_Task description:_
Of the records that follow, copy only the lines from the line containing "loc_reg_state_ c = [] -> last" to the line containing "by (intros; by apply Z.leb_le).", both included, exactly as written.

_Saved data entries:_

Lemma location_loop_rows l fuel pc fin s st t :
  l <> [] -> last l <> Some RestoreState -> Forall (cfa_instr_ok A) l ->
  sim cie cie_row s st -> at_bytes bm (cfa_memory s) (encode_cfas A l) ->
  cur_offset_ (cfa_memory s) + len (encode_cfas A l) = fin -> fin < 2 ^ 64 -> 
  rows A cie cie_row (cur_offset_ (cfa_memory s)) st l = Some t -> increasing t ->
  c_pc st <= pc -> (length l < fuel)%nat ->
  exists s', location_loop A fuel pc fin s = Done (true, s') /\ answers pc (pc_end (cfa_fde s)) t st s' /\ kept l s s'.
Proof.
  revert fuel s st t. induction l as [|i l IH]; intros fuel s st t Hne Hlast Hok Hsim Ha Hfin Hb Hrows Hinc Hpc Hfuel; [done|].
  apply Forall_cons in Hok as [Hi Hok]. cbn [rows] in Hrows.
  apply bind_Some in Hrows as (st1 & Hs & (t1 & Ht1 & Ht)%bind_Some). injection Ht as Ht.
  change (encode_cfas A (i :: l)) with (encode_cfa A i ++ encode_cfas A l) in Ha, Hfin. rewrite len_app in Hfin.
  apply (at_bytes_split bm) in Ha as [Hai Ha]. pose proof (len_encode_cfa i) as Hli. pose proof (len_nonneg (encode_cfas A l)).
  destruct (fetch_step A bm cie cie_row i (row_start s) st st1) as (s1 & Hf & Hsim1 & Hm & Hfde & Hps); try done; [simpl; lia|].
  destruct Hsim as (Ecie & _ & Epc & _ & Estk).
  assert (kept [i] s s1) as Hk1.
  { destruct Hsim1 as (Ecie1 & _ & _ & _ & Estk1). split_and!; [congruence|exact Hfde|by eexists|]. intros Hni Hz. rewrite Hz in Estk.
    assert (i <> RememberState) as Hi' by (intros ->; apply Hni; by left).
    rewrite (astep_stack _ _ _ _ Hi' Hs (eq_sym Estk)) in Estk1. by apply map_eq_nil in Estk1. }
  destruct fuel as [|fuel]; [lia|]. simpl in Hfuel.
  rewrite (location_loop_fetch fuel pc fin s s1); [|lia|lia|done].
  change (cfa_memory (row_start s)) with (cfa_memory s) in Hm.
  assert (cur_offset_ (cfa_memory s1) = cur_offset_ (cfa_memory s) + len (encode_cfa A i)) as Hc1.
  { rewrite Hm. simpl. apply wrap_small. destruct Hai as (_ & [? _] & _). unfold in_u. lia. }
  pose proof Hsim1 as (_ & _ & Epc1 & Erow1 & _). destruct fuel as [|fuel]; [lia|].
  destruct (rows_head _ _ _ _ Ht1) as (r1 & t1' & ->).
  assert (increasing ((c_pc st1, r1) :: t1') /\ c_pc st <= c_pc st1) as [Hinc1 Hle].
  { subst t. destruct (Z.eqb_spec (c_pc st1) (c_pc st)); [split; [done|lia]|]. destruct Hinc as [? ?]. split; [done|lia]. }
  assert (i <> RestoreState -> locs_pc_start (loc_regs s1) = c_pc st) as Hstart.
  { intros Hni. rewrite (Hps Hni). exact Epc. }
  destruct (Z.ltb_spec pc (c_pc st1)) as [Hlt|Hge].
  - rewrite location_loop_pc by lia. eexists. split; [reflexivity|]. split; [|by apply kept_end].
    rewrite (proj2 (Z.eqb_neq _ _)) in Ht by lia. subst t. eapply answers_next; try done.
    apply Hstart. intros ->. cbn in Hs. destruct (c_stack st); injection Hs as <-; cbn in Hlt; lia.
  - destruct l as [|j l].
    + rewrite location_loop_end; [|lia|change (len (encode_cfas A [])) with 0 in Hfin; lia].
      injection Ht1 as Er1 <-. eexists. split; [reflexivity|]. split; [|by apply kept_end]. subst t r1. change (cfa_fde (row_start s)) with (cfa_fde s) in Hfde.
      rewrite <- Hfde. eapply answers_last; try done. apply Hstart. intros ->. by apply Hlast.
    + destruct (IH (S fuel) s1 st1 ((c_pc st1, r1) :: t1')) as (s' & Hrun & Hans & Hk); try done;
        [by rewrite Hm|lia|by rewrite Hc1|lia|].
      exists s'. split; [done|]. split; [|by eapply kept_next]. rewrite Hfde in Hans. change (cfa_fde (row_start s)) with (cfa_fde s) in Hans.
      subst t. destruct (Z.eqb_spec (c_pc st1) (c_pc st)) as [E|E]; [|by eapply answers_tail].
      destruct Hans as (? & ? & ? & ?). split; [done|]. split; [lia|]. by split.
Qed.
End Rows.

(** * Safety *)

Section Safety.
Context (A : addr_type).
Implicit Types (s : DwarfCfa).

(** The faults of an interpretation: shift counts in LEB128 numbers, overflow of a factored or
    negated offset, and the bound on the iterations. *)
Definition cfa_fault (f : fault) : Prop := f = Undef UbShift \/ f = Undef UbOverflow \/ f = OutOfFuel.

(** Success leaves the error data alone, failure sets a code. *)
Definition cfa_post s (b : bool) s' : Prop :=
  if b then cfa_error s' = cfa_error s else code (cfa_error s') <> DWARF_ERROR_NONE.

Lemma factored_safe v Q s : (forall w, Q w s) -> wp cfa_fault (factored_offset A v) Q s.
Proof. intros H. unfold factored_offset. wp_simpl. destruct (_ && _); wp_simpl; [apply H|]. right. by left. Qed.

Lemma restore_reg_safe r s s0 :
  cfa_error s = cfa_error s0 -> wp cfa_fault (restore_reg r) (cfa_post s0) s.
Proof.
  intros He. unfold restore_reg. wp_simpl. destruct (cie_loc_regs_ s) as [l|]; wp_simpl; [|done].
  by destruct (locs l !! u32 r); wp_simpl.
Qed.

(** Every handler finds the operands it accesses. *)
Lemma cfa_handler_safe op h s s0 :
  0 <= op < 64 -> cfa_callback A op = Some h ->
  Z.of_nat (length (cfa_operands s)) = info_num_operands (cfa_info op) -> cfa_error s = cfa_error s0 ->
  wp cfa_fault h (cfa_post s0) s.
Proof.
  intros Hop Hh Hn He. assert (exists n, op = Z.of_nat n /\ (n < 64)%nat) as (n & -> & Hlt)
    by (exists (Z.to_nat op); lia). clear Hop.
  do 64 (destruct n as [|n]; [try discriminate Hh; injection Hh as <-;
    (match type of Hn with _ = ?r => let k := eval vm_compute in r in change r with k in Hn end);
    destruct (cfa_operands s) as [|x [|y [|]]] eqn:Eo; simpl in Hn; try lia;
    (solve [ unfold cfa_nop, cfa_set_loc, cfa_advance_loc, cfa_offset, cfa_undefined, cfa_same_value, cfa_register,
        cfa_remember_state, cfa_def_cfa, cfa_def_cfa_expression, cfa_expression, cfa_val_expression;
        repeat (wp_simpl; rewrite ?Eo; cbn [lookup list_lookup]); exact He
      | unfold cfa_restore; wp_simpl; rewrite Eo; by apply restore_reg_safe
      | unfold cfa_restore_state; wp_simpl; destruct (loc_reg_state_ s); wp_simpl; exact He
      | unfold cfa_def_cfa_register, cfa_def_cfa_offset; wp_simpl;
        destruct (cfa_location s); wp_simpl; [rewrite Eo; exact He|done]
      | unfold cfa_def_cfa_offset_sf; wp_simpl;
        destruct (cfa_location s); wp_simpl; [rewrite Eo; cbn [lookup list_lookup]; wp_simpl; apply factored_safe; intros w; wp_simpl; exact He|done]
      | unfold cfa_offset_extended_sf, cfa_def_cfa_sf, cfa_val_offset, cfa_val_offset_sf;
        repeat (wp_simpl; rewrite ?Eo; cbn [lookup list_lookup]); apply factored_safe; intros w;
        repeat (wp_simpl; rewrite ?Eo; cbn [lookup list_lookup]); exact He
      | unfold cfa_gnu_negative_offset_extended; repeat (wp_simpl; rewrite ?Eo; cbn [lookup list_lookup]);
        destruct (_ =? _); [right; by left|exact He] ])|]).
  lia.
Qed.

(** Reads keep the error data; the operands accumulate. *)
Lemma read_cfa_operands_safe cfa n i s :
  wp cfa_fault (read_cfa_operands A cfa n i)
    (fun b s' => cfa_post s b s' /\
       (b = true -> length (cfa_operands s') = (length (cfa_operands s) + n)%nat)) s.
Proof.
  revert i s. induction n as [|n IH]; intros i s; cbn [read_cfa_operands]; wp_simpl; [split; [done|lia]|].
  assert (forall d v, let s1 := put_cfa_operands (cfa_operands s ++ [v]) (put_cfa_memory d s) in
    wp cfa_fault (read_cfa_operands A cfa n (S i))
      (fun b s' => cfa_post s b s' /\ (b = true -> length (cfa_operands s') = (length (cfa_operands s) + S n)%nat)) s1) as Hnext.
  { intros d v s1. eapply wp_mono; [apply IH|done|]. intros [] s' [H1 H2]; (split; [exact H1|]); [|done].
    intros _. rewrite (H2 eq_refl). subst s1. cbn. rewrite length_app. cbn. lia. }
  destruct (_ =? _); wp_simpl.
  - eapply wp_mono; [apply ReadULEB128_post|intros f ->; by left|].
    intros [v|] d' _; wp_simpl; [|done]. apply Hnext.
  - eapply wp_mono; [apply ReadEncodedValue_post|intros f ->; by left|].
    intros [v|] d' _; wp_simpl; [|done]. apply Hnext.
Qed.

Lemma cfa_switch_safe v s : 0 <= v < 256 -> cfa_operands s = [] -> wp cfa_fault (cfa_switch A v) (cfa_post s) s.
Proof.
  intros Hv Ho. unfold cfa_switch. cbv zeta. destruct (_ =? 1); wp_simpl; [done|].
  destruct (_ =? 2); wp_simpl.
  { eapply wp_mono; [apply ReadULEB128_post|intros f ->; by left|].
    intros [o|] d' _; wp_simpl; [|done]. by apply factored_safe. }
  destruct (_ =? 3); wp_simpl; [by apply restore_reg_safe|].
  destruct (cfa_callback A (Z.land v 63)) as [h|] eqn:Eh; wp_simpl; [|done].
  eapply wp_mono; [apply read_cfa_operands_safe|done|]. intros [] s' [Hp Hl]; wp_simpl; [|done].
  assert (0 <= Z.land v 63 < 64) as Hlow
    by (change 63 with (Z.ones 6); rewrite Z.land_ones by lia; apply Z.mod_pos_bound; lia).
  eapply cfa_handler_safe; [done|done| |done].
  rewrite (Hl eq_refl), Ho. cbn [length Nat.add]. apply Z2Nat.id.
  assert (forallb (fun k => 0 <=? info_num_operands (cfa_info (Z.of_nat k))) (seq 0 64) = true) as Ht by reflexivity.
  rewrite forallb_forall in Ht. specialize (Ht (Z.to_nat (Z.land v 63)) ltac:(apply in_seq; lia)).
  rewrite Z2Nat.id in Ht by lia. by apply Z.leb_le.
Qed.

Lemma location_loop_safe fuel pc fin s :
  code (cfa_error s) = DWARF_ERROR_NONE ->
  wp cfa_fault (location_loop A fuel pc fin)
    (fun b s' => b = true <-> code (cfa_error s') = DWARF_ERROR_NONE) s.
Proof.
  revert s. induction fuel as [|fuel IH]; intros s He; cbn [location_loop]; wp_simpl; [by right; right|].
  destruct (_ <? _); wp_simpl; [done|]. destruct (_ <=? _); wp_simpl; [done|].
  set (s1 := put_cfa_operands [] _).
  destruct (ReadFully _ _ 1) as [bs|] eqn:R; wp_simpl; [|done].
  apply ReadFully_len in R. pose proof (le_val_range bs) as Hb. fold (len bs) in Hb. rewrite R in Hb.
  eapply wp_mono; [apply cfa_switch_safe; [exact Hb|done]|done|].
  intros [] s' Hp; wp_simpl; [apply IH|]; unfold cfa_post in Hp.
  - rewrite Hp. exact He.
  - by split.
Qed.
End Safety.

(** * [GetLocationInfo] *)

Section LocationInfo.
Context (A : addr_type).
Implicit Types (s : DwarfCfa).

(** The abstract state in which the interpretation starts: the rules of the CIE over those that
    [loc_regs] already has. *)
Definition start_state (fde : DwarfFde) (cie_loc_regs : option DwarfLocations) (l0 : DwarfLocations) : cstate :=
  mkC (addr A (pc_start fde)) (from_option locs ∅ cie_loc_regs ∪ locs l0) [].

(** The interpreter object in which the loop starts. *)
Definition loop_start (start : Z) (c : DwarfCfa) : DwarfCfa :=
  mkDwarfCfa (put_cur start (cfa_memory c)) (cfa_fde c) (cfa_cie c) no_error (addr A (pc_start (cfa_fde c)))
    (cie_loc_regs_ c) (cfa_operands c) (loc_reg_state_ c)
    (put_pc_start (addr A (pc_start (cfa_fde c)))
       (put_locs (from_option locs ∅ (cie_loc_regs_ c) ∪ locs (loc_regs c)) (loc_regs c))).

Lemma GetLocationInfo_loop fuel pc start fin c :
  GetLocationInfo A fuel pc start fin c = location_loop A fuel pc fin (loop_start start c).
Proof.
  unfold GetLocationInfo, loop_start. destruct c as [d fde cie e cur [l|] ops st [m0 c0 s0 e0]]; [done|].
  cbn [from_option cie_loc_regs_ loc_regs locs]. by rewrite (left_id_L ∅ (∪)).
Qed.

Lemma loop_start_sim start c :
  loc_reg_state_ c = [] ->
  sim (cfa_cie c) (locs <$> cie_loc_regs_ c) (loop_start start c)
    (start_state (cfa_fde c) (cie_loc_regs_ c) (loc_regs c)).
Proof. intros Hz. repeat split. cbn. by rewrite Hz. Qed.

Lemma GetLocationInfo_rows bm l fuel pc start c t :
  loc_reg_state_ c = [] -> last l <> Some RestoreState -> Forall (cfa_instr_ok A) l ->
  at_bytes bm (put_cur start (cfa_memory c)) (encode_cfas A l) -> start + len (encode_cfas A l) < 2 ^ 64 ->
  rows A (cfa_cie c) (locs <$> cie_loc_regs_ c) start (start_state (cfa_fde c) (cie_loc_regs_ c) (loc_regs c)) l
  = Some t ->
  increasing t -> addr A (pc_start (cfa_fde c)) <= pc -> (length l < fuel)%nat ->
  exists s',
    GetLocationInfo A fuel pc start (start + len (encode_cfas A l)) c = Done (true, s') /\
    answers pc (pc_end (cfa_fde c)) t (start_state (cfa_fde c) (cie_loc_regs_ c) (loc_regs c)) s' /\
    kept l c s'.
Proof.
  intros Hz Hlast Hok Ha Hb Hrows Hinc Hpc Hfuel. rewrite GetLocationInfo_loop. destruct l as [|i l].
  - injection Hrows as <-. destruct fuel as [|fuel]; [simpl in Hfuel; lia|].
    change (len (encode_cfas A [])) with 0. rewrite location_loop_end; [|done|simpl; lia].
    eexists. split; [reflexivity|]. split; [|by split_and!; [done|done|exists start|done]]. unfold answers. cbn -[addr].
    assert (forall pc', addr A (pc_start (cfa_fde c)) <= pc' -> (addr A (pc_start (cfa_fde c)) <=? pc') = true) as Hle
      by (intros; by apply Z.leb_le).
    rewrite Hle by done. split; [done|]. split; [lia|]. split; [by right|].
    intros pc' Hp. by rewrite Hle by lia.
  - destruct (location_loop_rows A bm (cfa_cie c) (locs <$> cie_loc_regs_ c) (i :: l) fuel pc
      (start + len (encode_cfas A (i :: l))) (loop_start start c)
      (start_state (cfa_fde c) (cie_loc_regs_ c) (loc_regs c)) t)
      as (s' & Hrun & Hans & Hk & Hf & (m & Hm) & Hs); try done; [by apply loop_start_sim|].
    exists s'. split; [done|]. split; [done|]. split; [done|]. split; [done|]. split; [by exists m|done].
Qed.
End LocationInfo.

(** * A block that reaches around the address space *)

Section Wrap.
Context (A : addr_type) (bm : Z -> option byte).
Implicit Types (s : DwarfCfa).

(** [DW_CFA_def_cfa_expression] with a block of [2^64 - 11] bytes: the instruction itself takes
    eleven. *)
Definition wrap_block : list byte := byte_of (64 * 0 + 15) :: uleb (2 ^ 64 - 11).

_Solution to this task:_
  loc_reg_state_ c = [] -> last l <> Some RestoreState -> Forall (cfa_instr_ok A) l ->
  at_bytes bm (put_cur start (cfa_memory c)) (encode_cfas A l) -> start + len (encode_cfas A l) < 2 ^ 64 ->
  rows A (cfa_cie c) (locs <$> cie_loc_regs_ c) start (start_state (cfa_fde c) (cie_loc_regs_ c) (loc_regs c)) l
  = Some t ->
  increasing t -> addr A (pc_start (cfa_fde c)) <= pc -> (length l < fuel)%nat ->
  exists s',
    GetLocationInfo A fuel pc start (start + len (encode_cfas A l)) c = Done (true, s') /\
    answers pc (pc_end (cfa_fde c)) t (start_state (cfa_fde c) (cie_loc_regs_ c) (loc_regs c)) s' /\
    kept l c s'.
Proof.
  intros Hz Hlast Hok Ha Hb Hrows Hinc Hpc Hfuel. rewrite GetLocationInfo_loop. destruct l as [|i l].
  - injection Hrows as <-. destruct fuel as [|fuel]; [simpl in Hfuel; lia|].
    change (len (encode_cfas A [])) with 0. rewrite location_loop_end; [|done|simpl; lia].
    eexists. split; [reflexivity|]. split; [|by split_and!; [done|done|exists start|done]]. unfold answers. cbn -[addr].
    assert (forall pc', addr A (pc_start (cfa_fde c)) <= pc' -> (addr A (pc_start (cfa_fde c)) <=? pc') = true) as Hle
      by (intros; by apply Z.leb_le).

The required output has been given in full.